In this basic example, the DateTimeIndex of the original DataFrame is converted into PeriodIndex with a monthly frequency, as indicated by the ‘M’ parameter. The representation changes such that it reflects periods (in this case, months) instead of specific dates, providing a more generalized view of the data.

Handling Quarterly Data

import pandas as pd

# Quarterly data example
df_quarter = pd.DataFrame({
    'revenue': [100, 150, 200, 250],
}, index=pd.to_datetime(['2021-01-01', '2021-04-01', '2021-07-01', '2021-10-01']))

# Convert to quarterly period
df_quarter_period = df_quarter.to_period('Q')


The output:

2021Q1      100
2021Q2      150
2021Q3      200
2021Q4      250

This example demonstrates the utility in converting timestamp-indexed data into a period-indexed format when dealing with quarterly data. Each row now represents a financial quarter, making the dataset more aligned with how financial data is typically analyzed and reported.

Aggregating Monthly Data to Annual Data

Sometimes, data are available in a more granular format than needed. The to_period() method can be instrumental in aggregating this data. Below is an example of how to aggregate monthly data into annual data using this method:

import pandas as pd
import numpy as np

# Monthly data to be aggregated to annual
df_monthly = pd.DataFrame({
    'sales': np.random.randint(10, 100, size=24),
}, index=pd.date_range(start='2020-01-01', periods=24, freq='M'))

df_annual = df_monthly.to_period('A')


Note that aggregating data in this way does not sum or modify the underlying data; rather, it changes the indices to reflect annual periods. Further aggregation or summarization methods would be required to consolidate the data values themselves across the new period indices.

Advanced Techniques

Moving beyond straightforward conversions, to_period() can be combined with Pandas’ other functionality to perform more complex time series analyses. Let’s dive deeper into some of these advanced applications.

Period Rolling Windows

When paired with rolling window calculations, the to_period() method shines in its ability to provide insights into trends over specified periods. Here is how you can implement a rolling average over annual periods:

import pandas as pd

# Example DataFrame with monthly data
df = pd.DataFrame({
    'value': np.random.poisson(10, 48),
}, index=pd.date_range(start='2018-01-01', periods=48, freq='M'))

# Convert to annual periods and compute rolling average
df_period = df.to_period('A').rolling(window=2).mean()

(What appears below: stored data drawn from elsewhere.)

(* ===== verification/ValidateTotal.v ===== *)
(** * Every table is validated to an end ([dbspec/parse.ts])

    The validator reads tables through their places, which the tables at hand
    are known to have, so no check of a table fails. *)

From S2P Require Import Prelude Documents Emit Check Lexer Literals ParseState Reader CheckReader Validator ParseDocument ParseOk CheckTotal.
From Stdlib Require Import Lia.

(** The tables at hand that are of the document are at a place of it. *)
Definition Placed (nt : nat) (available : Available) : Prop := forall n i, assoc n available = Some (Some (Local i)) -> (i < nt)%nat.

Section validator.
(** An invariant that the reports of the validator and the reading of a table
    keep. *)
Variables (lines : list (list rune)) (I : DP -> Prop) (nt : nat) (available : Available).
Hypothesis placed : Placed nt available.
Hypothesis I_at : forall rule tok message, rule <> "syntax" -> ok I (at_ lines rule tok message) (fun _ => True).
Hypothesis I_table : forall ti, (ti < nt)%nat -> ok I (theTable ti) (fun _ => True).

Hint Extern 1 (ok I (at_ _ _ _ _) _) => apply I_at; discriminate : ok.
Hint Resolve I_table : ok.

Lemma ok_givenName tok : ok I (name lines tok) (fun _ => True).
Proof.
  unfold name. eapply (ok_bind _ _ _ (fun _ => True)); [destruct (wellFormed _); [by apply ok_ret|by apply I_at]|]. intros _ _.
  eapply (ok_bind _ _ _ (fun _ => True)); [destruct (_ <? _); [by apply I_at|by apply ok_ret]|]. intros _ _. by apply ok_ret.
Qed.
Hint Resolve ok_givenName : ok.

Lemma ok_when c m : ok I m (fun _ => True) -> ok I (when c m) (fun _ => True).
Proof. intros Hm. unfold when. by destruct c; [|apply ok_ret]. Qed.
Hint Resolve ok_when : ok.

Lemma ok_lookup table tok rule : rule <> "syntax" -> ok I (lookup_ lines table tok rule) (fun _ => True).
Proof. intros Hr. pose proof (fun tok message => I_at rule tok message Hr). unfold lookup_. by ok. Qed.
Hint Extern 1 (ok I (lookup_ _ _ _ _) _) => apply ok_lookup; discriminate : ok.

(** ** Keys and foreign keys *)

Lemma ok_keyColumn table primary acc c : ok I (keyColumn lines table primary acc c) (fun _ => True).
Proof. unfold keyColumn. by ok. Qed.
Hint Resolve ok_keyColumn : ok.

Lemma ok_keyLike table primary key : ok I (keyLike lines table primary key) (fun _ => True).
Proof. unfold keyLike. by ok. Qed.

Lemma ok_identityKey table : ok I (identityKey lines table) (fun _ => True).
Proof.
  unfold identityKey. destruct (List.find _ _) as [c|] eqn:E; [|by ok]. apply find_some in E as [_ E%bool_decide_eq_true].
  destruct (icol_identity c) as [tok|]; [|done]. eapply ok_bind; [by eapply (ok_lift _ _ tok (fun _ => True))|]. intros x _. by ok.
Qed.

Lemma ok_tableOf r : (forall i, r = Local i -> (i < nt)%nat) -> ok I (tableOf r) (fun _ => True).
Proof. intros Hr. destruct r as [i|t]; [by apply I_table, Hr|by apply ok_ret]. Qed.

(** A table at hand is read. *)
Lemma ok_available n r : assoc n available = Some (Some r) -> ok I (tableOf r) (fun _ => True).
Proof. intros Hr. apply ok_tableOf. intros i ->. by eapply placed. Qed.
Hint Resolve ok_keyLike ok_identityKey ok_available : ok.

Lemma ok_foreignKeyKeyChecks table fk children known : ok I (foreignKeyKeyChecks lines table fk children known) (fun _ => True).
Proof. unfold foreignKeyKeyChecks. by ok. Qed.

Lemma ok_childColumn table acc tok : ok I (childColumn lines table acc tok) (fun _ => True).
Proof. unfold childColumn. by ok. Qed.
Hint Resolve ok_childColumn : ok.

Lemma ok_references target fk children : ok I (references lines target fk children) (fun _ => True).
Proof. unfold references. by ok. Qed.
Hint Resolve ok_foreignKeyKeyChecks ok_references : ok.

Lemma ok_foreignKey table fk : ok I (foreignKey lines available table fk) (fun _ => True).
Proof. unfold foreignKey. by ok. Qed.
Hint Resolve ok_foreignKey : ok.

(** ** Settings of columns *)

Lemma ok_ref tok : ok I (ref lines tok) (fun _ => True).
Proof. unfold ref. by ok. Qed.
Hint Resolve ok_ref : ok.

Lemma ok_columnRef table tok : ok I (columnRef lines table tok) (fun _ => True).
Proof. unfold columnRef. by ok. Qed.

Lemma ok_reportColumn c bad tok message : ok I (reportColumn lines c bad tok message) (fun _ => True).
Proof. unfold reportColumn. by ok. Qed.
Hint Resolve ok_columnRef ok_reportColumn : ok.

Lemma ok_checkMarkdown table tok : ok I (checkMarkdown lines table tok) (fun _ => True).
Proof. unfold checkMarkdown. by ok. Qed.

Lemma ok_checkForeignKeyName table tok : ok I (checkForeignKeyName lines table tok) (fun _ => True).
Proof. unfold checkForeignKeyName. by ok. Qed.

Lemma ok_checkKeyPrefix table kw : ok I (checkKeyPrefix lines table kw) (fun _ => True).
Proof. unfold checkKeyPrefix. by ok. Qed.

Here, we converted the original monthly data into annual periods, then applied a rolling window of 2 periods to calculate the mean. This example showcases how to_period() can enhance time series analysis by allowing rolling calculations across periods, which can be more informative for identifying longer-term trends.

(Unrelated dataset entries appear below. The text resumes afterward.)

(* ===== verification/ParseTextTotal.v ===== *)
(** * Every text is parsed to an end ([dbspec/parse.ts])

    A used document adds a declared name to the chain of its users, so the
    declared documents that are not in the chain bound the depth of the parses,
    and the fuel of [parseWhole] is enough. *)

From S2P Require Import Prelude Documents Emit Check Lexer Literals ParseState Reader CheckReader Validator ParseDocument ParseOk ParseTotal ValidateTotal.
From Stdlib Require Import Lia.

Section texts.
Variables (sha256 : string -> string) (documents : list (string * string)).

(** The declared names that are not in a chain. *)
Definition remaining (chain : list string) : nat := length (filter (fun n => n ∉ chain) (map fst documents)).

Lemma remaining_le chain chain' : (forall n, n ∈ chain -> n ∈ chain') -> (remaining chain' <= remaining chain)%nat.
Proof.
  intros Hc. unfold remaining. induction (map fst documents) as [|n l IH]; [done|]. rewrite !filter_cons.
  repeat case_decide; simpl; try lia. by exfalso; auto.
Qed.

(** A declared name that joins the chain leaves fewer. *)
Lemma remaining_lt chain n text : assoc n documents = Some text -> n ∉ chain -> (remaining (chain ++ [n]) < remaining chain)%nat.
Proof.
  intros Hn Hc. assert (Hin : n ∈ map fst documents) by (destruct (decide (n ∈ map fst documents)) as [|Hx]; [done|]; by rewrite (proj2 (assoc_None n documents) Hx) in Hn).
  unfold remaining. clear Hn. induction (map fst documents) as [|m l IH]; [by apply elem_of_nil in Hin|].
  assert (Hle : (length (filter (fun x => x ∉ chain ++ [n]) l) <= length (filter (fun x => x ∉ chain) l))%nat).
  { clear. induction l as [|x l IH]; [done|]. rewrite !filter_cons. repeat case_decide; simpl; try lia. exfalso. rewrite ?elem_of_app, ?list_elem_of_singleton in *. naive_solver. }
  rewrite !filter_cons. destruct (decide (m = n)) as [->|Hm].
  - rewrite decide_False by (rewrite elem_of_app, list_elem_of_singleton; naive_solver). rewrite decide_True by done. simpl. lia.
  - apply elem_of_cons in Hin as [->|Hin]; [done|]. specialize (IH Hin). repeat case_decide; simpl; try lia. exfalso. rewrite ?elem_of_app, ?list_elem_of_singleton in *. naive_solver.
Qed.

Lemma splitLines_ne text : splitLines text <> [].
Proof. unfold splitLines. destruct (split_on _ text) eqn:E; [|done]. exfalso. revert E. apply split_on_ne. Qed.

Lemma ok_resolved lines nt nd b tok e : ok (Reading nt nd b) (resolved lines tok e) (fun _ => True).
Proof. unfold resolved. by ok. Qed.

(** A used document is resolved when the parse of its text returns. *)
Lemma ok_resolve parse_ lines nt nd b parents tok :
  (forall text cache chain, (remaining chain < remaining parents)%nat -> exists r, parse_ text cache chain = Ok r) ->
  ok (Reading nt nd b) (resolve documents parse_ lines parents tok) (fun _ => True).
Proof.
  intros Hparse. unfold resolve. cbv zeta. eapply ok_bind; [apply ok_get|]. intros p _.
  destruct (assoc (tk_t tok) documents) as [text|] eqn:Ed; [|by ok].
  set (chain := match parents with [] => _ | _ => _ end). destruct (includes (tk_t tok) chain) eqn:Ei; [by ok|]. apply bool_decide_eq_false in Ei.
  destruct (assoc (tk_t tok) (dp_cache p)); [apply ok_resolved|].
  destruct (Hparse text (dp_cache p) (chain ++ [tk_t tok])) as [[parsed cache] Hp].
  { eapply Nat.lt_le_trans; [by eapply remaining_lt|]. apply remaining_le. intros n Hn. unfold chain. destruct parents; [by apply elem_of_nil in Hn|done]. }
  eapply ok_bind; [by eapply (ok_lift _ _ (parsed, cache) (fun _ => True))|]. intros [? ?] _. cbv zeta.
  eapply (ok_bind _ _ _ (fun _ => True)); [by apply ok_same|]. intros _ _. apply ok_resolved.
Qed.

Lemma parseText_total fuel validated text cache parents : (remaining parents < fuel)%nat -> exists r, parseText sha256 documents fuel validated text cache parents = Ok r.
Proof.
  revert validated text cache parents. induction fuel as [|fuel IH]; intros validated text cache parents Hf; [lia|]. cbn [parseText].
  destruct (MAX_BYTES <? utf8Length text); [by eexists|]. cbv zeta. set (complete := match encodingError (splitLines text) with None => length (splitLines text) | Some e => Z.to_nat (dx_line e - 1) end).
  assert (Hrun : complete <> 0%nat -> exists r,
    ('(_, p) ← (parse (map stripReturn (take complete (splitLines text))) (encodingError (splitLines text));;
                p ← get;
                if validated && negb (dp_stopped p)
                then validate sha256 (map stripReturn (take complete (splitLines text))) (resolve documents (parseText sha256 documents fuel true) (map stripReturn (take complete (splitLines text))) parents)
                else mret tt) (newParser cache);
     Ok (mkParsed (orderedDiagnostics p) (Some (p, map stripReturn (take complete (splitLines text)))), dp_cache p)) = Ok r).
  { intros Hc. set (lines := map stripReturn _). assert (Hl : lines <> []).
    { unfold lines. pose proof (splitLines_ne text). destruct (splitLines text); [done|]. by destruct complete. }
    destruct (parse_ends lines (encodingError (splitLines text)) cache Hl) as (p & E & nt & nd & b & Hp). rewrite (bindM_step _ _ _ _ _ E), (bindM_step get _ p p p eq_refl).
    destruct (validated && negb (dp_stopped p)); [|by eexists].
    destruct (ok_validate sha256 lines nt nd b (resolve documents (parseText sha256 documents fuel true) lines parents)) with (s := p) as (? & p' & E' & _); [|done|rewrite E'; by eexists].
    intros tok. apply ok_resolve. intros text' cache' chain Hch. apply IH. lia. }
  destruct (encodingError (splitLines text)) as [e|] eqn:Ee; [destruct complete eqn:Ec; [by eexists|]|]; apply Hrun; [done|].
  unfold complete. pose proof (splitLines_ne text). by destruct (splitLines text).
Qed.

Lemma remaining_all : (remaining [] < S (length documents))%nat.
Proof. unfold remaining. pose proof (length_filter (fun n => n ∉ []) (map fst documents)). rewrite length_map in *. lia. Qed.

Lemma parseWhole_total validated text : exists r, parseWhole sha256 documents validated text = Ok r.
Proof.
  unfold parseWhole. destruct (parseText_total (S (length documents)) validated text [] [] remaining_all) as [[parsed cache] E]. rewrite E. by eexists.
Qed.
End texts.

As demonstrated through these examples, the to_period() method in Pandas provides invaluable functionality for time series analysis. It bridges the gap between precise point-in-time data and broader time intervals, allowing for more nuanced and insightful analysis of temporal data. Whether you’re working with financial quarters, monthly sales data, or any other time-stamped dataset, to_period() can help you view and analyze your data in the periods that matter most to your analysis.